Nancy Kricorian
Friday, September 19, 2025
Nancy Jean Kricorian (born September 19, 1960) is an American author of the novels Zabelle (1997) and Dreams of Bread and Fire (2003). Houghton Mifflin Harcourt published her third novel All the Light There Was in March 2013.
Kricorian was born in Watertown, Massachusetts, the daughter of Irene (Gelinas), a child care provider, and Edward L. Kricorian, a meatcutter.She is of Armenian descent on the paternal side and French-Canadian descent on the maternal side.Her grandmother's family was almost annihilated during the Armenian genocide with only her grandmother and a younger brother surviving. Kricorian stated in an interview that her non-conformity started during her childhood as she recalled: "One time I was having a fight with my father and he said, 'Now you don't talk to me like that'. And I responded 'I'm going to talk and I'm going to talk and you can't stop me'. That is a kind of resistance, they are telling me to shut up, lie down, go shopping, no, I don't want to".
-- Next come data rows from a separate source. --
Lemma ForallOrdPairs_app_inv (l1 l2 : list A) :
  ForallOrdPairs R (l1 ++ l2) ->
  ForallOrdPairs R l1 /\ ForallOrdPairs R l2
  /\ Forall (fun x => Forall (R x) l2) l1.
Proof.
  induction l1 as [|x l1 IH]; simpl; intros H.
  - repeat split; [constructor | exact H | constructor].
  - inversion H as [|? ? Hx Hl]; subst.
    destruct (IH Hl) as [H1 [H2 H12]].
    apply List.Forall_app in Hx. destruct Hx as [Hx1 Hx2].
    repeat split; try assumption; constructor; assumption.
Qed.

Lemma ForallOrdPairs_snoc (l : list A) (x : A) :
  ForallOrdPairs R l -> Forall (fun y => R y x) l -> ForallOrdPairs R (l ++ [x]).
Proof.
  induction 1 as [|y l Hy Hl IH]; simpl; intros Hx.
  - repeat constructor.
  - inversion Hx; subst. constructor; [| auto].
    apply List.Forall_app. split; [exact Hy | repeat constructor; assumption].
Qed.

(** Two elements of such a list, the first before the second, are
    related. *)
Lemma ForallOrdPairs_lookup (l : list A) :
  ForallOrdPairs R l ->
  forall i j x y, (i < j)%nat -> nth_error l i = Some x -> nth_error l j = Some y -> R x y.
Proof.
  induction 1 as [|a l Ha Hl IH]; intros i j x y Hij Hi Hj.
  - destruct i; discriminate.
  - destruct j as [|j]; [lia |]. simpl in Hj. destruct i as [|i]; simpl in Hi.
    + injection Hi as <-. rewrite List.Forall_forall in Ha.
      apply Ha. eapply nth_error_In; eassumption.
    + eapply IH; [| eassumption | eassumption]. lia.
Qed.
End PairFacts.

Section PairFacts2.
Context {A : Type}.

Lemma ForallOrdPairs_rev (R : A -> A -> Prop) (l : list A) :
  ForallOrdPairs R l -> ForallOrdPairs (fun x y => R y x) (rev l).
Proof.
  induction 1 as [|x l Hx Hl IH]; simpl; [constructor |].
  apply ForallOrdPairs_snoc; [exact IH | apply List.Forall_rev; exact Hx].
Qed.

Lemma ForallOrdPairs_both (R1 R2 R3 : A -> A -> Prop) (l : list A) :
  (forall x y, R1 x y -> R2 x y -> R3 x y) ->
  ForallOrdPairs R1 l -> ForallOrdPairs R2 l -> ForallOrdPairs R3 l.
Proof.
  intros H H1. induction H1 as [|x l Hx Hl IH]; intros H2; [constructor |].
  inversion H2 as [|? ? Hx2 Hl2]; subst. constructor; [| auto].
  rewrite List.Forall_forall in *. auto.
Qed.

Lemma ForallOrdPairs_perm (R : A -> A -> Prop) (l l' : list A) :
  (forall x y, R x y -> R y x) ->
  Permutation l l' -> ForallOrdPairs R l -> ForallOrdPairs R l'.
Proof.
  intros Hsym. induction 1 as [| x l l' Hp IH | x y l | l l' l'' _ IH1 _ IH2]; intros H.
  - exact H.
  - inversion H; subst. constructor; [| auto].
    eapply Permutation_Forall; eassumption.
  - inversion H as [|? ? Hy Hl]; subst. inversion Hl as [|? ? Hx Hl']; subst.
    inversion Hy; subst. repeat constructor; auto.
  - auto.
Qed.

Lemma filter_none (f : A -> bool) (l : list A) :
  Forall (fun x => f x = false) l -> List.filter f l = [].
Proof. induction 1 as [|x l Hx _ IH]; simpl; [reflexivity | now rewrite Hx]. Qed.
End PairFacts2.

Section SortFacts.
Context {A : Type}.
Variable comparefn : A -> A -> Z.

Local Abbreviation place := (JSArray.place comparefn).
Local Abbreviation sort := (JSArray.sort comparefn).

Lemma sort_sortFrom l : sort l = sortFrom comparefn [] l.
Proof. reflexivity. Qed.

Lemma sortFrom_cons run p l :
  sortFrom comparefn run (p :: l) = sortFrom comparefn (place p run) l.
Proof. reflexivity. Qed.

Lemma place_perm p run : Permutation (place p run) (p :: run).
Proof.
  induction run as [|e rest IH]; simpl; [reflexivity |].
  destruct (comparefn p e <? 0); [reflexivity |].
  rewrite IH. apply perm_swap.
Qed.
In a 2013 interview, Kricorian described her youth as: "I grew up in the Armenian community. I grew up in a two-family house in Watertown, Massachusetts; on the block where I grew up half the families were Armenian. I went to the Armenian church, and a third of my classmates at school were Armenian. I really was in the community and then I desperately wanted to get out of there, I wanted to get away, so when I went to college I thought, you know, "I'm escaping," but then somehow it ended up that that is somewhere my imagination went. I ended up in this "home" place.""
Kricorian graduated from Dartmouth College in 1982 and gained a Master of Fine Arts degree from Columbia University in 1987. She is a poet who has taught at Yale, Queens College, Rutgers, and Columbia. By her own account, she hated New York when she first arrived in 1984, and by she came to like the city in stages, settling in the city's intellectual district. The Syrian-born Canadian-Armenian writer Hrag Vartanian described her: "By her own admission Nancy Kricorian is an intellectual. A recognized poet, she is more popularly known as a novelist with two books that give voice to distinctly Armenian-American sensibilities". In her poem My Armenia she wrote: "Armenia is a country where someone is always crying, Women punch in and out on the clock, grieving in shifts, 1895, 1915, 1921, the thirties, 1988, 1992, 1993, 1994..."
She is a former member of the editorial board of Ararat Quarterly the advisory board of the Armenia Tree Project, and is a NAASR member.
Kricorian is married to producer and screenwriter James Schamus. Schamus is on the board of directors of the group Jewish Voices for Peace. Schamus and Kricorian live in New York and have two daughters.